Using the CRA method, Silva et al. detected biofilm production in only 25% of the CoNS strains isolated from clinical specimens of newborns in the NICUs (10). The CRA test seems to be easier and faster than other methods for measuring biofilms. However, its results are comparable with the results of the molecular method. The same approach was used by Fitzpatrick et al. (10, 35).

Of the 50 samples, 38 (76%) were positive in the MTP test. The results correlated well with those by Oliveira and Cunha Mde in Brazil that detected biofilm formation in 81% of the isolates, Hell et al., in the USA that reported biofilm detection in 63% of the isolates, and Tremblay et al. in Canada that reported biofilm formation in 85% of the isolates by the MTP method (2, 10, 14).

Biofilm-producing bacteria were most isolated from blood (28%), followed by medical devices (14%), pus (10%), urine (8%), and wound (16%). In the study by Mathur et al. 57.8% of staphylococcal clinical isolates displayed a biofilm-positive phenotype and 14.47% and 39.4% exhibited high and moderate biofilm formation, respectively (36); however, in 46% of the isolates, weak or no biofilm formation was detected. In the study by Oliveira et al., among 100 isolates studied, 35 (35%) were classified as weakly adherent and 46 (46%) as strongly adherent (10).

Bose et al. reported that 54.19% of staphylococci were biofilm producers whereas Mathur et al. reported a rate of 53.9% (37). The MTP assay is the most useful and most widely used technique as a standard test for the detection of biofilm formation (37). This method is the most sensitive and most accurate method and has the advantage of being a quantitative tool for comparing the adherence of different strains (10).

In our current study, the PCR method was used to detect the ica operon. Since PCR is a simple technique, it can be an important tool for the identification of ica genes. It is relatively rapid and reliable and requires minimal amounts of DNA. PCR was used as a reference for the phenotypic method based on several studies. In addition, the ica genes are important virulence markers of clinical CoNS isolates since their expression is associated with the production of PIA, the most clearly characterized component of staphylococcal biofilms (22). In this study, of the 50 isolates, 36 (72%) were positive for the icaA operon. This was in accordance with the study by Oliveira and Cunha Mde, who reported that 82% of the isolates carried the ica operon (10).

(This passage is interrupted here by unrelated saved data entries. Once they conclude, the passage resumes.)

(* ===== verification/_CoqProject ===== *)
-Q . S2P
Prelude.v
Dll.v
Graph.v
GraphSpec.v
GraphLink.v
GraphRefine.v
GraphProps.v
Bytes.v
PropData.v
PropDataProofs.v
PropertyGraph.v
PropStore.v
PropGraphRefine.v
PropGraphProps.v
Datatypes.v
GraphFile.v
GraphFileProofs.v
GraphStorage.v
GraphStorageProps.v
GraphDataOps.v
Serialization.v
RdfTypes.v
Identifiers.v
IdentifiersProps.v
IndexProps.v
FuzzyTurtle.v
FuzzyTurtleSafe.v
RdfGraph.v
RdfGraphInv.v
RdfGraphProps.v
Helpers.v
HelpersProps.v
Variant.v
VariantProps.v
Heap.v
BufferTask.v
BufferTaskProps.v
Scheduler.v
SchedulerProps.v
SchedulerQueue.v
FlexBuffer.v
Hashtable.v
HashtableProps.v
HashMerge.v
HashView.v
HashViewProps.v
PreAgg.v
PreAggProps.v
HashIndex.v
SegmentTree.v
BufferScan.v
Utf8.v
Like.v
StringFuncs.v
Sorting.v
SortingMerge.v
SortingProps.v
SparqlText.v
SparqlTextProps.v
Endpoint.v
EndpointProps.v
Regex.v
Catalog.v
CatalogProps.v
Engine.v
EngineProps.v
SparqlLexer.v
SparqlParser.v
SparqlQuery.v
SparqlTermination.v
SparqlSyntax.v
SparqlExprRoundtrip.v
SparqlPatternRoundtrip.v
SparqlRoundtrip.v
SparqlKey.v
SparqlResult.v
JoinOrder.v
JoinOrderSets.v
JoinOrderProps.v
JoinOrderOptimal.v
(** Or-ing a shifted value with one that fits below it is addition. *)
Lemma lor_shiftl_add a b n : 0 ≤ n → 0 ≤ b < 2 ^ n → Z.lor (Z.shiftl a n) b = a * 2 ^ n + b.
Proof.
  intros Hn Hb. apply Z.bits_inj'. intros m Hm. rewrite Z.lor_spec, Z.shiftl_spec by lia.
  destruct (Z.lt_ge_cases m n) as [Hlt|Hge].
  - rewrite testbit_low by lia. rewrite (Z.testbit_neg_r a) by lia. done.
  - assert (Z.testbit b m = false) as ->.
    { rewrite <- (Z.mod_small b (2 ^ n)) by lia. apply Z.mod_pow2_bits_high. lia. }
    rewrite orb_false_r. replace m with ((m - n) + n) at 2 by lia.
    rewrite <- Z.div_pow2_bits by lia. f_equal. rewrite Z.add_comm, Z.div_add by (apply Z.pow_nonzero; lia).
    rewrite Z.div_small by lia. lia.
Qed.

Lemma land_ones_mod a n : 0 ≤ n → Z.land a (2 ^ n - 1) = a mod 2 ^ n.
Proof. intros. rewrite <- Z.land_ones by lia. f_equal. rewrite Z.ones_equiv. lia. Qed.

(** ** Sums over lists *)

Lemma sum_insert {A} (f : A → nat) l i x y : l !! i = Some x → (sum_list_with f (<[i := y]> l) + f x = sum_list_with f l + f y)%nat.
Proof. revert i. induction l as [|a l IH]; intros [|i] Hi; simplify_eq/=; [lia|]. pose proof (IH i Hi). lia. Qed.

Lemma sum_replicate {A} (f : A → nat) k x : sum_list_with f (replicate k x) = (k * f x)%nat.
Proof. induction k as [|k IH]; [done|]. simpl. by rewrite IH. Qed.

(** ** Updating a list at an index *)

Lemma insert_lookup_iff {A} (l : list A) i x0 x j y :
  l !! i = Some x0 → <[i := x]> l !! j = Some y ↔ (j ≠ i ∧ l !! j = Some y) ∨ (j = i ∧ y = x).
Proof.
  intros Hi. destruct (decide (j = i)) as [->|Hne]; [|rewrite list_lookup_insert_ne by done; naive_solver].
  rewrite list_lookup_insert_eq by (by eapply lookup_lt_Some). naive_solver.
Qed.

Comparing the MTP test results with the PCR assay results revealed that 68% of the clinical isolates and 38% of the healthy individuals’ isolates were biofilm-positive. Comparison between the MTP test and the results obtained by CRA revealed that 68% of the isolates were positive for biofilm formation. Comparison between the CRA test and the results obtained by PCR revealed that 58% of the isolates were positive for biofilm formation. In the present study, the MTP test showed the best correlation with the PCR results. Moreover, biofilm-producing strains were more resistant than non-biofilm producers.

5.1. Conclusions

Intercellular adhesion genes (ica) and consequent biofilm production were detected in most CoNS isolates. Therefore, infections caused by biofilm-producing staphylococci could complicate antibiotic therapy. The MTP method showed the best correlation with the PCR results. Antibiotic resistance and biofilm forming potential were more prevalent in clinical isolates. Since the pathogenic determinants of these bacteria are very complex, multifactorial, and dependent on numerous genetic and environmental factors, more accurate molecular studies are needed in this context. Other genes that may contribute to the infection process are also involved in biofilm formation in coagulase-negative staphylococci, which need to be more studied. Additionally, gene regulation rather than the presence or absence of the ica operon may be involved in bacterial virulence.